> What is being asked:
Keep every line in which "fails" occurs and drop the rest of the data.

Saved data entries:
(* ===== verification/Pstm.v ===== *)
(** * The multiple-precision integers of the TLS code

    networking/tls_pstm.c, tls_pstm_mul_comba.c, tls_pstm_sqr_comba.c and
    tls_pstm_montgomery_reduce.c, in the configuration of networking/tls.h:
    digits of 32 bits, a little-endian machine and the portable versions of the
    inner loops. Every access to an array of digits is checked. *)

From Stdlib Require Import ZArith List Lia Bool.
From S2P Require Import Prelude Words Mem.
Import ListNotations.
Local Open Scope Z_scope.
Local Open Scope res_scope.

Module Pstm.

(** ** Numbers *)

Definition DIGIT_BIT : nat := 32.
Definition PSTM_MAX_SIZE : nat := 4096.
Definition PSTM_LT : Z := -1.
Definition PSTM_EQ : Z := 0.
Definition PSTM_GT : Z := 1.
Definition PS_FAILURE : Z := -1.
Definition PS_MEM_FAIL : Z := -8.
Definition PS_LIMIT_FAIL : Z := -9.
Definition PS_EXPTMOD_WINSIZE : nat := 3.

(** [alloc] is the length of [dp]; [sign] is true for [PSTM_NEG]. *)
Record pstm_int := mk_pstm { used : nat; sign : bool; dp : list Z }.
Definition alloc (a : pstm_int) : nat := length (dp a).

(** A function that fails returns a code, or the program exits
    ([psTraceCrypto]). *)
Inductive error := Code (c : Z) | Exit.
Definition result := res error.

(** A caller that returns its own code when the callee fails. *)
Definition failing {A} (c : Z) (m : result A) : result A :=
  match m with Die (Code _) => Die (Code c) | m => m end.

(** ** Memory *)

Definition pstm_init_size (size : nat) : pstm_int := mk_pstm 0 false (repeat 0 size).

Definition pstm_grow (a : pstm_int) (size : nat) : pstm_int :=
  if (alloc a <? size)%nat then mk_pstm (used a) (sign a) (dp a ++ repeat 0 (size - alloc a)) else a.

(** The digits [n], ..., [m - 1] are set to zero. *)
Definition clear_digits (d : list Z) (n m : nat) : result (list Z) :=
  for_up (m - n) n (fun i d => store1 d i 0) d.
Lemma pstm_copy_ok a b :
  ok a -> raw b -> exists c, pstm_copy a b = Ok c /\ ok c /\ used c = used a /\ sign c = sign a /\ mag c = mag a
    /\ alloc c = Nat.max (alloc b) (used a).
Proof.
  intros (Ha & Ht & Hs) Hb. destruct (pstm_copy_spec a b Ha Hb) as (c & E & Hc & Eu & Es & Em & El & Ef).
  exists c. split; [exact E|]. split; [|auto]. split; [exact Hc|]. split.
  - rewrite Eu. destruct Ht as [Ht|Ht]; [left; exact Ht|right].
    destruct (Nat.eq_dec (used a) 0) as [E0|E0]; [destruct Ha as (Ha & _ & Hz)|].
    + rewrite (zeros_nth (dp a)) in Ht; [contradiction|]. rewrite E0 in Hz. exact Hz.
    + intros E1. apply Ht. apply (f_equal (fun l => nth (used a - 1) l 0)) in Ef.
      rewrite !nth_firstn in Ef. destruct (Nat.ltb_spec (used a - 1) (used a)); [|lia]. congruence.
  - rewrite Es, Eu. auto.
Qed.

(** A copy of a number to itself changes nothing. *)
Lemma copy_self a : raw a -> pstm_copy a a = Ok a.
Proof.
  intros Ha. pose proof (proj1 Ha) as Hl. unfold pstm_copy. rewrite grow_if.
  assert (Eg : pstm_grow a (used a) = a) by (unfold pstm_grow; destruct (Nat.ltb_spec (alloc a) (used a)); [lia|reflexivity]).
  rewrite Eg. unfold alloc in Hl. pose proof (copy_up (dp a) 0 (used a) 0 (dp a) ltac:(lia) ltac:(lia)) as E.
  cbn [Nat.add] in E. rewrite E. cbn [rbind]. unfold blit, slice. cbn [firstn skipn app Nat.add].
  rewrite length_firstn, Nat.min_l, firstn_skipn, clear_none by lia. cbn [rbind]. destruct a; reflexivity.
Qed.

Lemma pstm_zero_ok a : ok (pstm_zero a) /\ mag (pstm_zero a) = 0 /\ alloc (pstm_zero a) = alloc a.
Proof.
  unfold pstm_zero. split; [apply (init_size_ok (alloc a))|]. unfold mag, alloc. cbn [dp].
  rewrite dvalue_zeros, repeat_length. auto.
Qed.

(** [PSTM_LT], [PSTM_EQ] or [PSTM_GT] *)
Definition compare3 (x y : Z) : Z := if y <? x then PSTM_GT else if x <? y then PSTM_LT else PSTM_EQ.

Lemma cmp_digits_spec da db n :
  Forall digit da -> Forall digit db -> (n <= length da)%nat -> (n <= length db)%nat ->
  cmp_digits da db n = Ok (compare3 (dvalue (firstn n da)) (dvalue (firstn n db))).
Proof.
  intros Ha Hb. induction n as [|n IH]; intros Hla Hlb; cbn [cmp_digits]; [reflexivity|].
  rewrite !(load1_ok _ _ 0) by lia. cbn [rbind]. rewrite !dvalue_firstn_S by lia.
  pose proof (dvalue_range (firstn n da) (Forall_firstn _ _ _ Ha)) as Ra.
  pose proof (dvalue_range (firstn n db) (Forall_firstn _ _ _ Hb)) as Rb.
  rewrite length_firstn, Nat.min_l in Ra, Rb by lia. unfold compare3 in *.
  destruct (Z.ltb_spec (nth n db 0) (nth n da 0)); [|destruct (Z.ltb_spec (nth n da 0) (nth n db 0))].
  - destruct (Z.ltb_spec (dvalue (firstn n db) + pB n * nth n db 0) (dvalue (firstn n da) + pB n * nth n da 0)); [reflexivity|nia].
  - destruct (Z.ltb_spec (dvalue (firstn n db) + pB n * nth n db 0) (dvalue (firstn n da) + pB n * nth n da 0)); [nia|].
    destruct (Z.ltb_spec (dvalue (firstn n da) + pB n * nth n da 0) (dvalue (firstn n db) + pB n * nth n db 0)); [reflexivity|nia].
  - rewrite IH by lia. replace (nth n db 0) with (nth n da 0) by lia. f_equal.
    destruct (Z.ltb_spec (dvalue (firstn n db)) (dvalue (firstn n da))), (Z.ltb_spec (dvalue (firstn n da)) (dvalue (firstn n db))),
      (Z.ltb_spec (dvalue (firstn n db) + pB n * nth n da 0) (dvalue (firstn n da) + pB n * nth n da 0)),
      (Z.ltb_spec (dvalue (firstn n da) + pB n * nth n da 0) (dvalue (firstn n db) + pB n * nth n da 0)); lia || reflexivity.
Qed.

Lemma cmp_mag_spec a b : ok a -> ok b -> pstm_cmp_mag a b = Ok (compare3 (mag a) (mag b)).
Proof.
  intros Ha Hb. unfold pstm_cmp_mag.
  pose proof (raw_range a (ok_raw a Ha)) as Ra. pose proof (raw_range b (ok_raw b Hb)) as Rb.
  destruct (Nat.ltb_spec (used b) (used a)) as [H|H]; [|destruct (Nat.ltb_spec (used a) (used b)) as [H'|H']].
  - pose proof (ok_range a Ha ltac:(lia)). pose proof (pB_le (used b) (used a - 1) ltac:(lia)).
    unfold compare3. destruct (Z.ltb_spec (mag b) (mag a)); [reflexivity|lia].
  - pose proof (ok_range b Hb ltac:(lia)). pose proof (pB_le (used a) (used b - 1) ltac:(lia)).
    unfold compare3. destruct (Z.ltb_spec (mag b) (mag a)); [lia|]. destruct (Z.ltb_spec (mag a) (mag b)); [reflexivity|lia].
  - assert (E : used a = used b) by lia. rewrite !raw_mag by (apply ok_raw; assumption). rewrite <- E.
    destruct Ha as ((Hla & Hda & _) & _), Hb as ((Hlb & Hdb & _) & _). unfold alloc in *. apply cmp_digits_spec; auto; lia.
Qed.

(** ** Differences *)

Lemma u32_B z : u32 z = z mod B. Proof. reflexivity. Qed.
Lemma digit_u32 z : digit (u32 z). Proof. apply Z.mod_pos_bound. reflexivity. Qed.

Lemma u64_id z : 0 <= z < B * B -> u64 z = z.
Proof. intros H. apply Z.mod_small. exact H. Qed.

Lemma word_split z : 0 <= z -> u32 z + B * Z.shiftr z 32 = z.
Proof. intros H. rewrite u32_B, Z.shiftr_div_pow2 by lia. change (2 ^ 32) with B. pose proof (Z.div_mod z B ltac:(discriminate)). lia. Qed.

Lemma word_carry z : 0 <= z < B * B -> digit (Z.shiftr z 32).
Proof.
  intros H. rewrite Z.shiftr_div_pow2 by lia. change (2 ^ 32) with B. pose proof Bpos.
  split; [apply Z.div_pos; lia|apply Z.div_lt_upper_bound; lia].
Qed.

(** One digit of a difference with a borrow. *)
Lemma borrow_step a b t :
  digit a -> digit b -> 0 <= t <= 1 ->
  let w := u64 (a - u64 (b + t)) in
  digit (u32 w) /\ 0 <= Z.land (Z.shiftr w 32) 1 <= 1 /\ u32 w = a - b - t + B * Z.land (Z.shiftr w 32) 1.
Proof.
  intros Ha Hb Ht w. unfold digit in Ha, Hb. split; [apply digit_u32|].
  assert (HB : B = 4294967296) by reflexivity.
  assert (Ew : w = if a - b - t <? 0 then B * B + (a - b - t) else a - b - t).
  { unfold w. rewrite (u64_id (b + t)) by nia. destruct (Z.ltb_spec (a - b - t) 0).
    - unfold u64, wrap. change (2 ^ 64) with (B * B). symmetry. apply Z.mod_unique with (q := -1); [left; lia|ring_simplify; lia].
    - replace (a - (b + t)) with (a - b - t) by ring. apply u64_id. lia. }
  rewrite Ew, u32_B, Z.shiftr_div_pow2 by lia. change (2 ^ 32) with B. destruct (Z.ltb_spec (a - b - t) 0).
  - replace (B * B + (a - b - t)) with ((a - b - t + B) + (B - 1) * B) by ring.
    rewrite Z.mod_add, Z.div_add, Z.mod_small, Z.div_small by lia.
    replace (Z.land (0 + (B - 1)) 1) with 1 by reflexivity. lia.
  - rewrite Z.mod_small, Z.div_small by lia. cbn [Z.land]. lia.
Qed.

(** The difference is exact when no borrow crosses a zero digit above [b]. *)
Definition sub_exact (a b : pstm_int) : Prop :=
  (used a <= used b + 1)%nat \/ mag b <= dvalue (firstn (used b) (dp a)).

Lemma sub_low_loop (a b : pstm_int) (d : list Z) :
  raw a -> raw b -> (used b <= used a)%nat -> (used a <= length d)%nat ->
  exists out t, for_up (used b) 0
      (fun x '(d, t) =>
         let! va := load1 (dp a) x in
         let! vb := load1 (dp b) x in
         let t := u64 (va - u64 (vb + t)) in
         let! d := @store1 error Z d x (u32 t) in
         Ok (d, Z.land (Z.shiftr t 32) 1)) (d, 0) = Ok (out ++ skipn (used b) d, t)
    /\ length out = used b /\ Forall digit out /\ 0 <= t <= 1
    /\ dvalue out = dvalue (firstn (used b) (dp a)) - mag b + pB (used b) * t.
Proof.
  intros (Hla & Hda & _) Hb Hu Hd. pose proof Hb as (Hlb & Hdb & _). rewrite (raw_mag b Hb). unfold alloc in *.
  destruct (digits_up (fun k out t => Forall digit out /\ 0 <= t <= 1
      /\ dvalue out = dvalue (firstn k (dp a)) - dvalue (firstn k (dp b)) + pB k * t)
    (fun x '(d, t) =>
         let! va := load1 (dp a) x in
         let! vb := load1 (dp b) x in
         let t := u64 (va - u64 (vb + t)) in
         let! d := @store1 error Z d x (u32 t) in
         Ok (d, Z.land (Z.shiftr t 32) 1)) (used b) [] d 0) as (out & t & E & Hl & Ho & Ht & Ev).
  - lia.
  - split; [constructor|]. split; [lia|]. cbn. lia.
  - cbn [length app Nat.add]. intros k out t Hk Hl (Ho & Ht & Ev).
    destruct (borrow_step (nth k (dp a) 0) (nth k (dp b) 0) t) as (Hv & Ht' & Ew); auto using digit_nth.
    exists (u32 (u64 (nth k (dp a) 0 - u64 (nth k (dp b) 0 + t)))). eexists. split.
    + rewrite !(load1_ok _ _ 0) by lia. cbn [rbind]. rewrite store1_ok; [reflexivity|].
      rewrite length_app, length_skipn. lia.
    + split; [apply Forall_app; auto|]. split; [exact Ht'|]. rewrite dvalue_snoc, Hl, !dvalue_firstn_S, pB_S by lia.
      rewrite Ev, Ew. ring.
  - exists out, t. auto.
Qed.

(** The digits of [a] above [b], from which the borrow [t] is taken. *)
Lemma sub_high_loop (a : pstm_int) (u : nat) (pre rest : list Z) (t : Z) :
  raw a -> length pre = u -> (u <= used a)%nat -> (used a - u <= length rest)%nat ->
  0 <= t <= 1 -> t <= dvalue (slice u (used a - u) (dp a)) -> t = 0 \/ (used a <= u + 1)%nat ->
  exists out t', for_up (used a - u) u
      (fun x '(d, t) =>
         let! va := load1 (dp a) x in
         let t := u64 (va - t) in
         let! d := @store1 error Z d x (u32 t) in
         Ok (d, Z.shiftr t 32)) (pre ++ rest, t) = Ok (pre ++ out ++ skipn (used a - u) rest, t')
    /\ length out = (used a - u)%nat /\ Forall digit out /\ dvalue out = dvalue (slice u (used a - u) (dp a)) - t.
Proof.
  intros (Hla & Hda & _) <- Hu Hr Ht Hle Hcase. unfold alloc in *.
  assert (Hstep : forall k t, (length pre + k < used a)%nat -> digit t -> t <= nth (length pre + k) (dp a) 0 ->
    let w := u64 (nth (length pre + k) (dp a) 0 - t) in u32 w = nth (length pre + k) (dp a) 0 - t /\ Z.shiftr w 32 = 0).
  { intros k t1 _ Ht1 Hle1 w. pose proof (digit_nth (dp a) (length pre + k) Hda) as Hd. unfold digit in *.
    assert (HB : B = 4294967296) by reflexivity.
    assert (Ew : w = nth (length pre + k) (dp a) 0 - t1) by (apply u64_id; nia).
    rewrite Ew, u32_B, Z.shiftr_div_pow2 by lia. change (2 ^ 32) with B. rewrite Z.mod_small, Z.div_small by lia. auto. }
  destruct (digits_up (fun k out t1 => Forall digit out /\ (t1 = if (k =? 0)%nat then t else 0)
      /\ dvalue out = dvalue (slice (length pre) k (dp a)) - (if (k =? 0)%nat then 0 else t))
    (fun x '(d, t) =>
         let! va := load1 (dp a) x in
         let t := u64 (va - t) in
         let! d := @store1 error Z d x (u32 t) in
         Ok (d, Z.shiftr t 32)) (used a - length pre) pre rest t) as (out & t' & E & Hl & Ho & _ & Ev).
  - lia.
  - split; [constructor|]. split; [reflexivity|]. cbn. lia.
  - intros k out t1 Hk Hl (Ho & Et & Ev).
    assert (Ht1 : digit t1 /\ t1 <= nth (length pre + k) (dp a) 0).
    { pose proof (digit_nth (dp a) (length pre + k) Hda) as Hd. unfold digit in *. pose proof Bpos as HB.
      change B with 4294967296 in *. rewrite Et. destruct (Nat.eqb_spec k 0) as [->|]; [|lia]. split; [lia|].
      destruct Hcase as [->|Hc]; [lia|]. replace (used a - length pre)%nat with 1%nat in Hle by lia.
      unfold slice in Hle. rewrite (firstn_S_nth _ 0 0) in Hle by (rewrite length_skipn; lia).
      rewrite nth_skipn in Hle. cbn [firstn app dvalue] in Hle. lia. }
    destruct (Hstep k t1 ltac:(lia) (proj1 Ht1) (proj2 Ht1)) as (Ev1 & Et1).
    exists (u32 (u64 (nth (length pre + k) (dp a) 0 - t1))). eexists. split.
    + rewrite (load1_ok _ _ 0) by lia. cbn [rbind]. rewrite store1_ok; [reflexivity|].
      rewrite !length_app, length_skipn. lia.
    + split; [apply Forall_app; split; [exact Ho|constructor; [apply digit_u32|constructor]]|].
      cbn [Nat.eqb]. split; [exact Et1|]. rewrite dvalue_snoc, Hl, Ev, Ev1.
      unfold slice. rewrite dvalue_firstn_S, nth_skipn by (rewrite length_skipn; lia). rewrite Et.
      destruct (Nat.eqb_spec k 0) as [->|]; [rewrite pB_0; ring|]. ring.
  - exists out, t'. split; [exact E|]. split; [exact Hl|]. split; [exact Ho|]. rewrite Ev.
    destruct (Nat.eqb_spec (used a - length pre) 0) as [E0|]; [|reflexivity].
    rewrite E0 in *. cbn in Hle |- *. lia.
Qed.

> Exercise output:
(** A function that fails returns a code, or the program exits
(** A caller that returns its own code when the callee fails. *)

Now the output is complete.